Hey guys
To anyone who cares.
It is really difficult for me. And it does suck so badly. I hate to do this. It's been a part of my life for 10 years.
But you have gotten the better of me.
I don't want to leave, and see speculation on why she left. So here i go..
There are so many people on this forum, in this fandom i love so much. You may not know it, but it is true.
Sam you are truly the greatest. Never ever change.
Min skandinaviske venn, Mads. Alt du ønsker her i livet, kan du klare! En flottere kar enn deg, er det få av.
Sarah your positive energy is to be envious of. The best italian there is. No doubt!
Creepy, Niki, Francy, Amy, Toni, Alex, Thyarchery, Stuntbrick, Dani, Caro, falling into history, and many many more. I'm not the greatest to remember names ...
After going back and forth in my mind, i have decided to leave the staff.
Many of you don't know it, but it does put you to the test as a human to be yelled at.
The internet is a complete ville place.
To be picked at. To get countless of private messages to bring you down, cynical posts towards you.
All because you have one thing in common. One thing that I've cherished so much, that i took on the volunteer task. To help run the forum i love so much. All because of a girl from a small town, Napanee.
But lately i have had dreaded to log in. To see those private message icon with a notification.

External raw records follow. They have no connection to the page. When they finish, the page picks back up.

(** The tokenizer returns, and the invariant holds of what it returns. *)
Lemma getWordDataFromCode_pred_inv :
  exists st, getWordDataFromCode_pred code isEndOfWord = Some (words st) /\
             ScanInv code st /\ beginWord st = Std.end_ code.
Proof.
  unfold getWordDataFromCode_pred.
  apply (scan_loop_rule code isEndOfWord (ScanInv code) scan_step_inv).
  - exact scan_init_inv.
  - apply scan_init_inv.
  - lia.
Qed.
End ScanInvariant.

(** ** The order of strings *)

Lemma string_lt_irrefl (a : list ascii) : string_lt a a = false.
Proof.
  induction a as [|x a IH]; simpl; [reflexivity|].
  now rewrite Z.ltb_irrefl.
Qed.

Lemma string_lt_trans (a b c : list ascii) :
  string_lt a b = true -> string_lt b c = true -> string_lt a c = true.
Proof.
  revert b c. induction a as [|x a IH]; intros [|y b] [|z c]; simpl; try discriminate; auto.
  destruct (Z.ltb_spec (code_of x) (code_of y)), (Z.ltb_spec (code_of y) (code_of x)),
    (Z.ltb_spec (code_of y) (code_of z)), (Z.ltb_spec (code_of z) (code_of y)),
    (Z.ltb_spec (code_of x) (code_of z)), (Z.ltb_spec (code_of z) (code_of x));
    try discriminate; try lia; auto.
  apply IH.
Qed.

Lemma string_lt_le (a b : list ascii) : string_lt a b = true -> string_le a b = true.
Proof.
  intros H. unfold string_le. destruct (string_lt b a) eqn:Hba; [|reflexivity].
  pose proof (string_lt_trans a b a H Hba) as Haa.
  rewrite string_lt_irrefl in Haa. discriminate.
Qed.

Lemma code_of_inj (x y : ascii) : code_of x = code_of y -> x = y.
Proof.
  unfold code_of. intros H. apply N2Z.inj in H.
  rewrite <- (ascii_N_embedding x), <- (ascii_N_embedding y). now rewrite H.
Qed.

Lemma string_lt_total (a b : list ascii) :
  string_lt a b = false -> string_lt b a = false -> a = b.
Proof.
  revert b. induction a as [|x a IH]; intros [|y b]; simpl; try discriminate; auto.
  destruct (Z.ltb_spec (code_of x) (code_of y)); [discriminate|].
  destruct (Z.ltb_spec (code_of y) (code_of x)); [discriminate|].
  intros Hab Hba. assert (Hxy : x = y) by (apply code_of_inj; lia).
  subst y. f_equal. now apply IH.
Qed.

Lemma string_lt_asym (a b : list ascii) : string_lt a b = true -> string_lt b a = false.
Proof.
  intros Hab. destruct (string_lt b a) eqn:Hba; [|reflexivity].
  pose proof (string_lt_trans a b a Hab Hba) as H.
  rewrite string_lt_irrefl in H. discriminate.
Qed.

(** ** The statistics of one word *)

Lemma record_first (N : Z) (w : WordData) :
  0 <= lineNumber w < N -> StatsInv N (record_occurrence N w WordStats_new).
Proof.
  intros Hw. constructor; cbn; lia.
Qed.

Lemma record_next (N : Z) (w : WordData) (s : WordStats) :
  0 <= lineNumber w < N -> StatsInv N s -> nbOccurrences s + 1 < Size.modulus ->
  StatsInv N (record_occurrence N w s) /\
  nbOccurrences (record_occurrence N w s) = nbOccurrences s + 1.
Proof.
  intros Hw [Ht Hs Hl Ho Hh H1] Hfit.
  unfold record_occurrence, addOneOccurrence, setTotalNumberOfLines, nbOccurrences in *.
  cbn [nbOccurrences_ totalNumberOfLines_ lowestOccurringLine_ highestOccurringLine_].
  rewrite wrap_small by lia.
  destruct (Z.eqb_spec (nbOccurrences_ s + 1) 1) as [He|He].
  - lia.
  - split; [|reflexivity]. constructor; cbn; lia.
Qed.

(** ** The statistics map *)

Lemma total_occurrences_perm (l l' : list (list ascii * WordStats)) :
  Permutation l l' -> total_occurrences l = total_occurrences l'.
Proof.
  induction 1; simpl; lia.
Qed.

Lemma total_occurrences_ge (N : Z) (m : StdMap.t) :
  Forall (fun e => StatsInv N (snd e)) m ->
  0 <= total_occurrences m /\
  Forall (fun e => nbOccurrences (snd e) <= total_occurrences m) m.
Proof.
  induction 1 as [|e m He Hm (IH0 & IH)]; simpl.
  - split; [lia|constructor].
  - pose proof (stats_seen N _ He). split; [lia|].
    constructor; [lia|]. eapply Forall_impl; [|exact IH]. simpl. intros. lia.
Qed.

Lemma total_occurrences_cons (e : list ascii * WordStats) (l : list (list ascii * WordStats)) :
  total_occurrences (e :: l) = nbOccurrences (snd e) + total_occurrences l.
Proof. reflexivity. Qed.

Lemma record_first_count (N : Z) (w : WordData) :
  nbOccurrences (record_occurrence N w WordStats_new) = 1.
Proof. reflexivity. Qed.

Lemma update_ref_inv (N : Z) (w : WordData) (m : StdMap.t) :
  0 <= lineNumber w < N ->
  Forall (fun e => StatsInv N (snd e)) m ->
  total_occurrences m + 1 < Size.modulus ->
  let m' := StdMap.update_ref (word w) (record_occurrence N w) m in
  Forall (fun e => StatsInv N (snd e)) m' /\
  total_occurrences m' = total_occurrences m + 1.
Proof.
  intros Hw Hm. induction Hm as [|[k v] m Hv Hm IH]; intros Hfit; simpl StdMap.update_ref.
  - split.
    + constructor; [|constructor]. now apply record_first.
    + reflexivity.
  - pose proof (total_occurrences_ge N m Hm) as (Hpos & _).
    pose proof (stats_seen N _ Hv) as Hseen.
    rewrite total_occurrences_cons in Hfit |- *. simpl snd in *.
    destruct (string_lt (word w) k).
    + split.
      * constructor; [now apply record_first|]. now constructor.
      * rewrite !total_occurrences_cons. simpl snd. rewrite record_first_count. lia.
    + destruct (string_lt k (word w)).
      * destruct IH as (IH1 & IH2); [lia|]. split.
        -- now constructor.
        -- rewrite total_occurrences_cons, IH2. simpl snd. lia.
      * destruct (record_next N w v Hw Hv) as (Hv' & Hocc); [lia|]. split.
        -- now constructor.
        -- rewrite total_occurrences_cons. simpl snd. rewrite Hocc. lia.
Qed.

Lemma wordStats_fold_inv (N : Z) (wordData : list WordData) (m : StdMap.t) :
  Forall (fun w => 0 <= lineNumber w < N) wordData ->
  Forall (fun e => StatsInv N (snd e)) m ->
  total_occurrences m + Z.of_nat (length wordData) < Size.modulus ->
  let m' := fold_left (fun acc w => StdMap.update_ref (word w) (record_occurrence N w) acc)
              wordData m in
  Forall (fun e => StatsInv N (snd e)) m' /\
  total_occurrences m' = total_occurrences m + Z.of_nat (length wordData).
Proof.
  intros Hws. revert m. induction Hws as [|w ws Hw Hws IH]; intros m Hm Hfit; simpl.
  - split; [exact Hm|lia].
  - simpl length in Hfit.
    destruct (update_ref_inv N w m Hw Hm) as (Hm' & Htot); [lia|].
    destruct (IH _ Hm') as (IH1 & IH2); [lia|].
    split; [exact IH1|]. rewrite IH2, Htot. lia.
Qed.

Lemma wordStats_inv (N : Z) (wordData : list WordData) :
  Forall (fun w => 0 <= lineNumber w < N) wordData ->
  Z.of_nat (length wordData) < Size.modulus ->
  Forall (fun e => StatsInv N (snd e)) (wordStats wordData N) /\
  total_occurrences (wordStats wordData N) = Z.of_nat (length wordData).
Proof.
  intros Hws Hfit.
  apply (wordStats_fold_inv N wordData StdMap.empty Hws); [constructor|exact Hfit].
Qed.
(** * TeX Checker: a shallow embedding of [tex_checker.py]

    The script reads TeX files, strips comments and equations with
    regular-expression substitutions, and runs a battery of line-based
    pattern checks.  Nearly everything it does goes through Python's [re]
    module, so the development starts with a model of that module: a
    backtracking matcher over byte strings with the constructs the script's
    patterns use, and the scanning loop shared by [re.sub] and [re.findall].

    The script asks for plain [python], and the pattern of [stripeqns]
    contains the escape [\e], which [re] reads as the letter e up to Python
    3.6 and refuses from 3.7 on.  The model follows Python 2: strings are
    8-bit strings, [\d], [\s] and IGNORECASE are the ASCII ones, and the
    scanning loop of [re.sub] and [re.findall] is the one of those
    versions. *)

From Stdlib Require Import Ascii String Bool Arith Lia List.
Import ListNotations.

(** ** Text *)

Definition text := list ascii.

Definition T (s : string) : text := list_ascii_of_string s.
Arguments T s%_string.

Definition NL : ascii := "010"%char.
Definition CR : ascii := "013"%char.
Definition TAB : ascii := "009"%char.
Definition VT : ascii := "011"%char.
Definition FF : ascii := "012"%char.

Definition code (c : ascii) : nat := nat_of_ascii c.

Definition in_range (lo hi c : ascii) : bool :=
  (code lo <=? code c) && (code c <=? code hi).

(** Character classes are predicates on bytes. *)
Definition charset := ascii -> bool.

Definition only (c : ascii) : charset := Ascii.eqb c.
Definition except (c : ascii) : charset := fun a => negb (Ascii.eqb c a).
Definition one_of (s : string) : charset :=
  fun a => existsb (Ascii.eqb a) (T s).
Definition none_of (s : string) : charset := fun a => negb (one_of s a).
Arguments only c%_char _.
Arguments except c%_char _.
Arguments one_of s%_string _.
Arguments none_of s%_string _.
Definition cs_or (p q : charset) : charset := fun a => p a || q a.

(** [.] without DOTALL, and with it. *)
Definition dot : charset := except NL.
Definition dotall : charset := fun _ => true.

(** [\d] and [\s] on 8-bit strings. *)
Definition digit : charset := in_range "0" "9".
Definition space : charset :=
  fun a => existsb (Ascii.eqb a) [" "%char; TAB; NL; CR; FF; VT].
Definition upper : charset := in_range "A" "Z".
Definition lower : charset := in_range "a" "z".

(** IGNORECASE on a literal letter: both cases match. *)
Definition to_lower (c : ascii) : ascii :=
  if upper c then ascii_of_nat (code c + 32) else c.
Definition is_nocase (c : ascii) : charset :=
  fun a => Ascii.eqb (to_lower c) (to_lower a).

(** ** Regular expressions

    The constructs that occur in the script.  Every repetition in the
    script's patterns ([*], [*?], [+], [{n}]) is applied to a single
    character or class, so [Star] takes a class; [?] is also applied to
    groups, so [Opt] takes an expression. *)

Inductive regex : Type :=
| Eps : regex
| Chr : charset -> regex
| Bol : regex                        (* ^ with MULTILINE *)
| Eol : regex                        (* $ with MULTILINE *)
| Bos : regex                        (* ^ without MULTILINE *)
| Eos : regex                        (* $ without MULTILINE *)
| Seq : regex -> regex -> regex
| Alt : regex -> regex -> regex
| Star : bool -> charset -> regex    (* greedy?, class *)
| Opt : regex -> regex               (* greedy r? *)
| Grp : nat -> regex -> regex.       (* capturing group number n *)

Declare Scope regex_scope.
Delimit Scope regex_scope with re.
Bind Scope regex_scope with regex.
Infix ";;" := Seq (at level 60, right associativity) : regex_scope.
Infix "<|>" := Alt (at level 70, right associativity) : regex_scope.

(** A literal string, and the same under IGNORECASE. *)
Fixpoint lit_text (s : text) : regex :=
  match s with
  | [] => Eps
  | [c] => Chr (only c)
  | c :: s' => Seq (Chr (only c)) (lit_text s')
  end.
Definition lit (s : string) : regex := lit_text (T s).
Arguments lit s%_string.

Fixpoint liti_text (s : text) : regex :=
  match s with
  | [] => Eps
  | [c] => Chr (is_nocase c)
  | c :: s' => Seq (Chr (is_nocase c)) (liti_text s')
  end.
Definition liti (s : string) : regex := liti_text (T s).
Arguments liti s%_string.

Many of you should think before you post.
As a staff, i have often given everyone the benefit of the doubt. No matter what you have thought.
It actually takes a bit to get to a point where one has to take action. To write that warning.
To constantly read negative loaded posts. It drains you. I have no desire to contribute to that.
There is no need to be an asskisser, but common. Some of you need a happy pill.
I am in as bad health as Avril. Or maybe even worse.
I know exactly how she has felt at times.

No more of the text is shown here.